Definition clock_step (e : clock_event) (s : clock_sys) : option clock_sys :=
  match e with
  | CDecode pcm offset =>
      if zlen (outbuf s) =? 0 then
        Some (mk_cs (cw s <| decode_offset := offset |>) pcm (made s + zlen pcm) (heard s))
      else None
  | CWrite =>
      let n := zlen (outbuf s) in
      if u64 (buf_length (g_bst (cw s)) - buf_level (g_bst (cw s))) <? n then Some s
      else
        '(wlen, bs) ← write_pcm_buffer (outbuf s) n (g_bst (cw s));
        Some (mk_cs (cw s <| g_bst := bs |>) (take (Z.to_nat (n - wlen)) (outbuf s)) (made s) (heard s))
  | CHear size =>
      '((n, _), bs) ← read_pcm_buffer size (g_bst (cw s));
      Some (mk_cs (cw s <| g_bst := bs |>) (outbuf s) (made s) (heard s + n))
  | CPts x =>
      '(_, w) ← armdec_get_pts x (cw s);
      Some (mk_cs w (outbuf s) (made s) (heard s))
  end.

Fixpoint clock_run (es : list clock_event) (s : clock_sys) : option clock_sys :=
  match es with [] => Some s | e :: es => s ← clock_step e s; clock_run es s end.

(** A decoder without a descriptor, a ring of [L] bytes of storage [b]. *)
Definition clock_boot (dw ch sr : Z) (b : list Z) : clock_sys :=
  mk_cs (mk_pw (-1) (init_buff (mk_bs 0 0 None 0 0 0 0 dw ch sr 0) (zlen b) (Some b)).2 0 0 0 0 0) [] 0 0.

Definition same_format (bs bs' : buffer_stream_t) : Prop :=
  (data_width bs', channels bs', samplerate bs') = (data_width bs, channels bs, samplerate bs).

Lemma read_keeps_format size bs r bs' : read_pcm_buffer size bs = Some (r, bs') → same_format bs bs'.
Proof.
  unfold read_pcm_buffer, read_data, mbind, option_bind. intros E. repeat (case_match; simplify_eq); done.
Qed.

Lemma write_keeps_format inb size bs r bs' : write_pcm_buffer inb size bs = Some (r, bs') → same_format bs bs'.
Proof.
  unfold write_pcm_buffer, write_data, mbind, option_bind. intros E. repeat (case_match; simplify_eq); done.
Qed.

Record clock_inv (fmt : Z * Z * Z) (s : clock_sys) : Prop := {
  ci_ring : ∃ L q, ring_rep (g_bst (cw s)) L q ∧ zlen q = made s - zlen (outbuf s) - heard s;
  ci_heard : 0 ≤ heard s;
  ci_format : (data_width (g_bst (cw s)), channels (g_bst (cw s)), samplerate (g_bst (cw s))) = fmt;
  ci_fd : dsp_file_fd (cw s) = -1;
  ci_sw : use_sw_check_apts (cw s) = 0
}.

Lemma pts_keeps x w r w' :
  armdec_get_pts x w = Some (r, w') →
  (g_bst w', dsp_file_fd w', use_sw_check_apts w', decode_offset w') =
  (g_bst w, dsp_file_fd w, use_sw_check_apts w, decode_offset w).
Proof.
  unfold armdec_get_pts, mbind, cm_bind, cm_get, cm_gets, cm_modify, cm_lift, mret, cm_ret. intros E.
  repeat (case_match; simplify_eq); done.
Qed.

Lemma moved_le size (q : list Z) : (moved size (zlen q) ≤ length q)%nat ∧ Z.of_nat (moved size (zlen q)) ≤ zlen q.
Proof. unfold moved, zlen. lia. Qed.
(** A file stored with an observation id shows in
    [get_files_by_observation] of that observation, under its own id and
    the basename of its path; the list has one entry for each stored file
    of the observation -- one more than before the upload -- newest first. *)
Theorem mysql_stored_file_listed (env : Env) (file_path : string) (o : Z)
    (description_ : option string) (db db' : Db) (fid : Z) :
  store_file env file_path (Some o) description_ db = (Ok (Some fid), db') ->
  exists files db'',
    get_files_by_observation o db' = (Ok files, db'')
    /\ length files = S (length (filter (of_observation o) (medical_files db)))
    /\ (exists f, f ∈ files /\ summary_file_id f = fid
                  /\ summary_filename f = Text.basename file_path)
    /\ Sorted summary_latest_first files.
Proof.
  intros Hstore.
  destruct (store_file_returns _ _ _ _ _ _ _ Hstore)
    as (data & ftype & row & _ & Hrow & Htable & _).
  unfold get_files_by_observation, try_except, execute_select_files_of_observation.
  unfold bind, log, get, ret. cbn [medical_files].
  eexists _, _. split; [reflexivity|].
  assert (Hperm : order_by latest_first (filter (of_observation o) (medical_files db'))
                  ≡ₚ filter (of_observation o) (medical_files db) ++ [row]).
  { unfold order_by. rewrite merge_sort_Permutation, Htable, filter_app.
    rewrite filter_cons_True; [reflexivity|].
    rewrite Hrow. unfold of_observation. cbn [observation_id].
    rewrite Z.eqb_refl. exact I. }
  split; [|split].
  - rewrite length_map, Hperm, length_app. cbn [length]. lia.
  - exists (summary row). split.
    + apply elem_of_map. rewrite Hperm. set_solver.
    + rewrite Hrow. split; reflexivity.
  - apply (Sorted_map latest_first_rel).
    + intros a b. unfold latest_first_rel, latest_first, summary_latest_first.
      rewrite Is_true_true, Z.leb_le. cbn. auto.
    + unfold order_by. apply (Sorted_merge_sort latest_first_rel).
Qed.

Lemma mysql_stored_file_listed_witness :
  exists fid db' files db'',
    store_file one_file_env "/home/user/images/xray.jpg" (Some 7) None MySQLGui.sample_db
    = (Ok (Some fid), db')
    /\ get_files_by_observation 7 db' = (Ok files, db'')
    /\ map summary_filename files = ["xray.jpg"].
Proof.
  assert (Hstore : store_file one_file_env "/home/user/images/xray.jpg" (Some 7) None
                     MySQLGui.sample_db
                   = (Ok (Some 1),
                      snd (store_file one_file_env "/home/user/images/xray.jpg"
                             (Some 7) None MySQLGui.sample_db)))
    by (vm_compute; reflexivity).
  destruct (mysql_stored_file_listed _ _ _ _ _ _ _ Hstore)
    as (files & db'' & Hlist & _).
  eexists 1, _, files, db''. split; [exact Hstore|]. split; [exact Hlist|].
  revert Hlist. vm_compute. intros [= <- _]. reflexivity.
Defined.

******

• **ACTIVITY**:
Find the lines above that hold "zlen", then copy each of them.

• **TASK SOLUTION**:
      if zlen (outbuf s) =? 0 then
        Some (mk_cs (cw s <| decode_offset := offset |>) pcm (made s + zlen pcm) (heard s))
      let n := zlen (outbuf s) in
  mk_cs (mk_pw (-1) (init_buff (mk_bs 0 0 None 0 0 0 0 dw ch sr 0) (zlen b) (Some b)).2 0 0 0 0 0) [] 0 0.
  ci_ring : ∃ L q, ring_rep (g_bst (cw s)) L q ∧ zlen q = made s - zlen (outbuf s) - heard s;
Lemma moved_le size (q : list Z) : (moved size (zlen q) ≤ length q)%nat ∧ Z.of_nat (moved size (zlen q)) ≤ zlen q.
Proof. unfold moved, zlen. lia. Qed.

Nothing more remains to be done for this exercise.